The winding streets and narrow alleys of Karolene hide many secrets, and Hitomi is one of them. Orphaned at a young age, Hitomi has learned to hide her magical aptitude and who her parents really were. Most of all, she must conceal her role in the Shadow League, an underground movement working to undermine the powerful and corrupt Arch Mage Wilhelm Blackflame.
When the League gets word that Blackflame intends to detain—and execute—a leading political family, Hitomi volunteers to help the family escape. But there are more secrets at play than Hitomi’s, and much worse fates than execution. When Hitomi finds herself captured along with her charges, it will take everything she can summon to escape with her life.
I first came across Intisar Khanani through her short story: The Bone Knife. So when it came to choosing books for Ramadan Readathon, I decided to read one of her others books: Sunbolt. I was really nervous about reading this book because I thought it would be boring. I was wrong. So wrong!
Hitomi is an awesome main character. Due to her past, she has to hide part of her identity a secret. She’s very rash and knows exactly what she wants. And she’s multiracial! I’m so excited about this, like seriously, how many fantasy books can you think of that have multiracial characters, let alone main characters. Her father is from a Middle-Eastern-inspired region, and I assume her mother is from a Japanese-inspired region. There were so many experiences and feelings that I could relate to! (Disclaimer: I don’t share the same ethnicities that Hitomi has, but I’m also multiracial.)
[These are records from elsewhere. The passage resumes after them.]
(** * Offline asset cache of the comic library PWA (service worker)

    Shallow embedding of the service worker
<<
    const cacheName = 'pwa-cache-v1';
    const assets = ['/', '/static/app.js', '/static/manifest.json'];
    self.addEventListener('install', event => {
        event.waitUntil(caches.open(cacheName).then(cache => cache.addAll(assets)));
    });
    self.addEventListener('fetch', event => {
        event.respondWith(
            caches.match(event.request).then(res => res || fetch(event.request)));
    });
>>
    together with the parts of the browser's Cache API it calls
    ([caches.open], [Cache.addAll], [caches.match], [fetch]), and of the
    Java exercise that reads three numbers and prints the largest. *)

From Stdlib Require Import List String Ascii ZArith Bool Lia.
Import ListNotations.
Open Scope string_scope.
Open Scope Z_scope.

Module ServiceWorker.

(** ** Data model *)

(** A request is identified by its URL path. *)
Definition Request := string.

Record Response := mkResponse { status : Z; body : string }.

(** A [Cache] is an ordered list of request/response entries. *)
Definition Cache := list (Request * Response).

(** [CacheStorage] ([self.caches]): the name-to-cache map, in creation
    order (the order [caches.match] searches). *)
Definition CacheStorage := list (string * Cache).

(** The network: [None] is a network error (the [fetch] promise rejects);
    any HTTP status, 404 included, is a response. *)
Definition Network := Request -> option Response.

Inductive Error := NetworkError | BadStatus.

(** Settled promise: fulfilled with a value or rejected with an error. *)
Inductive result (A : Type) := Ok (a : A) | Err (e : Error).
Arguments Ok {A} a.
Arguments Err {A} e.

(** Requests sent to the network, in order. *)
Definition trace := list Request.

Definition cacheName : string := "pwa-cache-v1".

Definition assets : list Request := ["/"; "/static/app.js"; "/static/manifest.json"].

(** ** Cache API *)

(** [Cache.match]: first entry with the request's identity. *)
Fixpoint cache_lookup (c : Cache) (r : Request) : option Response :=
  match c with
  | [] => None
  | (k, v) :: c' => if String.eqb k r then Some v else cache_lookup c' r
  end.

(** [caches.match]: each cache in creation order, first hit wins. *)
Fixpoint caches_match (s : CacheStorage) (r : Request) : option Response :=
  match s with
  | [] => None
  | (_, c) :: s' =>
      match cache_lookup c r with
      | Some v => Some v
      | None => caches_match s' r
      end
  end.

Fixpoint storage_get (s : CacheStorage) (name : string) : option Cache :=
  match s with
  | [] => None
  | (n, c) :: s' => if String.eqb n name then Some c else storage_get s' name
  end.

(** Replace the contents of the cache [name] (which exists). *)
Fixpoint storage_set (s : CacheStorage) (name : string) (c : Cache) : CacheStorage :=
  match s with
  | [] => []
  | (n, c0) :: s' =>
      if String.eqb n name then (n, c) :: s' else (n, c0) :: storage_set s' name c
  end.
(* ===== verification/Prelude.v ===== *)
(** * A verification development of the [training_event] Odoo addon

    The addon ([src/addons/training_event/]) keeps training events, their
    modules and their sessions, and the participants enrolled in them, on
    top of the Odoo ORM.  Its logic is in four models and one wizard:
    - [models/training_session.py]: the stored compute [duration_hours]
      and the two constraints [_check_dates] (end after start) and
      [_check_overlap] (no two sessions of one event overlap);
    - [models/training_module.py]: the module's sessions and their count;
    - [models/training_event.py]: [duration_days], [_check_dates], the
      session count over all modules, the unique event code, the clone
      action, the day report [_get_sessions_grouped_by_day] and the calendar
      colours;
    - [models/training_participant.py]: the unique (partner, role) pair and
      the rule "a trainer has a user, a student has none";
    - [wizard/training_event_clone_wizard.py]: the clone wizard, with its
      two constraints and [action_clone].
    A migration ([migrations/18.0.1.0.0/pre-migrate.py]) runs on module
    upgrade.
    The models interact through the database: a session's [event_id] is
    its module's, an event's sessions are its modules' sessions, and the
    clone copies an event through [event.copy].

    ** How the development models it

    The ORM is modelled as the code uses it.  A database ([Orm.db]) holds
    one list of rows per table, in id order, the id sequences and the event
    code sequence.  Each operation is a function from a database to
    [result error (... * db)]: [Ok] is a committed transaction, [Err] a
    raise, after which the transaction is rolled back and no database is
    returned.  Each [create] and [write] runs the SQL checks (foreign keys,
    [unique] constraints, which see archived rows too) and then the Python
    constraints, in the order Odoo runs them.  A constraint runs only when
    one of its fields is written, or when a stored field it depends on is
    recomputed.  A [search] adds the ORM's implicit [active = True] filter.
    One2many fields are the active rows that point back, in the comodel's
    [_order] (a stable sort).  [mapped] is a de-duplicating union.
    - [Prelude.v]: the result monad and [raise_if] (the code's
      [if ...: raise]), the [training_scope] notations, the [training]
      hint databases and tactics, stable sorting ([sort_by], for Python's
      [sorted], [recordset.sorted(key)] and SQL [ORDER BY]), and list
      lemmas.
    - [Float64.v]: Python floats (binary64, round half to even) as [F m e].
      Covers [/], [+], [round(x, 2)], [sum], and the error bound of
      rounding.
    - [PyStdlib.v]: the two library functions the export action calls, as
      CPython computes them: [base64.b64encode] (Module [Base64], the loop
      of [binascii.b2a_base64]) and the date of [fields.Datetime.now()]
      with [strftime] (Module [PyDatetime], the ordinal algorithm
      [_ord2ymd] of [datetime]).  These model CPython, not the addon, and
      are not in the manifest's map.
    - [Orm.v]: the models' records and selection types (Modules
      [TrainingEvent], [TrainingModule], [TrainingSession],
      [TrainingParticipant]), the errors, the database, and the class
      [OrmRecord]: the interface of the generic [browse], [search] and
      [update_row].
    - [SessionModel.v] (Module [Session]): [_compute_duration_hours],
      [_check_dates], [_check_overlap], [create], [write], [unlink], the
      invariant [no_overlap] and the step relation of session operations.
      Its Module [Duration] checks [duration_hours] against the spec's
      "hours rounded to 2 decimals".
    - [ModuleModel.v] (Module [TModule]): [session_ids],
      [_compute_session_count], [_order], [create], [write] (moving a
      module recomputes its sessions' stored [event_id], which re-runs
      their [_check_overlap]), [unlink] with its cascade.
    - [EventModel.v] (Module [Event]): [_compute_duration_days],
      [_check_dates], [module_ids], [_compute_session_count], the code
      default, [create], [write], [unlink] (cascading),
      [_get_calendar_state_colors].
    - [CloneWizard.v] (Module [CloneWizard]): the wizard's fields,
      constraints and [create], [action_clone] as [copy], and the defaults
      of [action_clone_event].
    - [ParticipantModel.v] (Module [Participant]):
      [_check_trainer_user], the unique index, [create], [write],
      [unlink].
    - [Report.v] (Module [Report]): [_get_sessions_grouped_by_day].
    - [ExcelExport.v] (Module [Excel], a Section over the partner and
      user fields): the four sheets of [_create_excel_workbook] as the
      sequences of [sheet.write] calls.
    - [ExportAction.v] (Module [ExportAction]): [action_export_excel], the
      [data:] URL of the encoded workbook and the file name.
    - [System.v] (Module [System]): every operation of every model as a
      transaction ([op], [run]), the module upgrade with the migration
      [pre-migrate.py] ([migrate]), and histories of transactions with
      rollback ([run_all]).
    - [Integrity.v] (Module [Integrity]): the foreign keys of modules and
      sessions and the stored related field [event_id] of sessions
      ([links_ok]) over every history.
    Each component file ends with a [...Demo] Module: a concrete database
    and the witnesses that apply the theorems to it.

    ** What the theorems show

    - The system: over every history of transactions, no two active
      sessions of one event overlap and the participant table stays well
      formed ([system_invariant]), unless a write re-activates a session
      without re-checking it.  The overlap constraint never blocks a
      session for good: archiving the sessions it overlaps lets it be
      created ([overlap_never_blocks]).  Every session's stored
      [event_id] stays its module's, every module's event existing
      ([system_links_ok]), over every history that does not write a
      session's [event_id] directly; such a write commits and breaks the
      link ([session_event_write_breaks_links]).
    - Sessions: [create] succeeds exactly when the module exists, the
      dates are in order and no active session of the event overlaps
      ([create_ok_iff], [check_overlap_ok_iff], [create_errors]), and
      [write] commits exactly when its foreign keys hold and the
      constraints its written fields trigger pass ([write_ok_iff]).  Every
      database reached by creates, unlinks and writes keeps [no_overlap]
      ([reachable_no_overlap]), provided a write that re-activates a
      session also writes a field of [_check_overlap] (a date, the event
      or the module), so that the constraint runs.  Without that proviso
      the invariant fails on every database with an archived session
      overlapping an active one of its event
      ([unarchive_breaks_no_overlap]).
    - Durations: [duration_hours] is the float literal of the nearest
      hundredth of an hour ([duration_hours_nearest]); [duration_days] is
      the inclusive day count ([duration_days_spec]).
    - Events and modules: moving a module re-checks all its sessions,
      archived ones included, and carries them to the new event
      ([module_move_spec]); unlinking an event removes exactly its
      modules and sessions ([event_unlink_cascade]).  The error paths and
      the invariant of events
      ([event_create_errors], [event_ops_preserve_ok]); a write of the
      stored [duration_days] itself breaks that invariant
      ([duration_days_write_breaks_ok]).  An event's code can be
      rewritten after creation whenever the new code is free
      ([event_code_rewritable]).  The session count counts the active
      sessions of the active modules ([session_count_spec]).
    - Cloning: the wizard's guards ([create_wizard_spec]), the defaults
      it opens with ([default_wizard_accepted]) and what the clone
      produces ([action_clone_spec]): a new event without modules or
      sessions, unlike what the spec and the test [test_clone_wizard.py]
      say.
    - Participants: [create] and its errors
      ([participant_create_ok_iff], [participant_create_errors]),
      [write] ([participant_write_ok_iff]), and the
      table invariant under every operation
      ([reachable_participants_ok]).
    - Report: the groups partition the sorted sessions by calendar day, in
      increasing days ([grouped_by_day_spec]).
    - Export: the workbook's counts agree across its sheets and with the
      report ([export_consistent]).  The downloaded URL decodes to
      exactly the workbook's bytes, and the file name carries the code and
      a stamp that parses back to the export time
      ([export_action_roundtrip]).

    ** Bounds and fuel

    Dates are day numbers and date-times are seconds (naive UTC), as
    unbounded [Z]: Python's dates have no overflow the code could reach.
    Floats: overflow and subnormals are not modelled, since every value
    is a positive duration far below [2^1023] or zero.  The duration
    theorem assumes durations below [2^40] seconds.  Its proof needs
    [2^40 < 2^52 / 3600] of headroom for the relative error [2^-52] of
    two roundings.  [Event.digits] prints the sequence number with fuel
    20, enough for every [Z] below [10^20] (a sequence is a 64-bit
    integer).  No other definition uses fuel: every recursion is
    structural.  The stamp theorems assume a year of four digits (1000 to
    9999): [Datetime.now()] is in that range, and CPython pads the years
    below 1000.  A few facts are checked by [vm_compute] over a finite
    range, then used as lemmas ([forallb_zseq]): the 64 characters of the
    base64 alphabet, the 10 digits, the 365 days of the month table in
    either kind of year, and the leap rule on the 400 years of a cycle.
    The calendar algorithm is inverted on every ordinal by the cycle
    arithmetic, not by enumeration, which would take minutes in the
    kernel checker.

    ** What is not modelled

    - Of the Excel export, the cell formats and the column widths
      (presentation: they carry no value).  The bytes [xlsxwriter] writes
      for the sheets are a parameter of [ExportAction]: that serialisation
      is a library outside the addon.
    - [mail.thread] tracking, the views, and the menus
      (XML, not Python).  The [ir.sequence] record is XML data: the code
      it yields is modelled from the spec ([Event.next_by_code]).
    - [res.partner] and [res.users], models outside the addon: a partner
      or a user is its id, and the export takes their names, e-mails and
      phones as parameters.
    - The window actions [action_clone] and [action_clone_event] return
      to the web client; [action_clone] is modelled by the event it
      creates.  The download action of the export is modelled.
    - The tests [tests/*.py]: their scenarios are restated by the Demo
      modules.
    - How [xlsxwriter]'s [sheet.write] turns a Python value into a cell
      (an empty string as a blank cell, a string starting with [=] as a
      formula, a URL as a link): a [cell] of [ExcelExport] is the value
      the call receives.
    - The record rules and access rights (spec 6: a trainer sees the
      sessions they train and the events of those sessions): their XML
      and CSV data are not part of the repository, and every operation
      here runs as the superuser would.
    - CPython's [list.sort] itself: [sort_by] is a stable sort, which is
      what [sorted] and [recordset.sorted] are documented to be.
    - Concurrent transactions: every operation runs alone, as a whole
      transaction, one after the other.
    - A write of [False] to a session's [event_id] (the row's [event_id]
      is an id), and the HTML sanitiser of [description] (a written
      description is stored as given). *)

From Stdlib Require Import ZArith String List Sorted Permutation.
From stdpp Require Import base list option.
Import ListNotations.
There is very little emphasis on romance in this book, which I absolutely loved as most of the fantasy books that I’ve read have a very heavy romantic-love plotline and it’s nice to read something different once in a while. Actually, it’s more than nice, it’s wonderful!
There are various different people in this book: humans, Lycans, Fangs and Breathers, and they all have misconceptions about each other. These misconceptions are called out and various characters realise that not all people from one group fulfil the stereotypes of that group. Hitomi herself learns to question her own beliefs. What I also liked was that the characters belonging to these groups were not all the same, e.g. not all humans were good nor were they all evil.
I loved the ending of this book, as upon reading it, I felt like I had read a complete story but also that I wanted to know more about Hitomi’s next steps.
Sunbolt wowed me. I actually ended up reading the sequel Memories of Ash in the same night and then her other full-length novel Thorn. I think it’s safe to say that I am in love with Intisar Khanani’s work. I am eagerly awaiting the release of the third book in The Sunbolt Chronicles, and her companion trilogy to Thorn.
Have you read Sunbolt? Have you read other books by Intisar Khanani?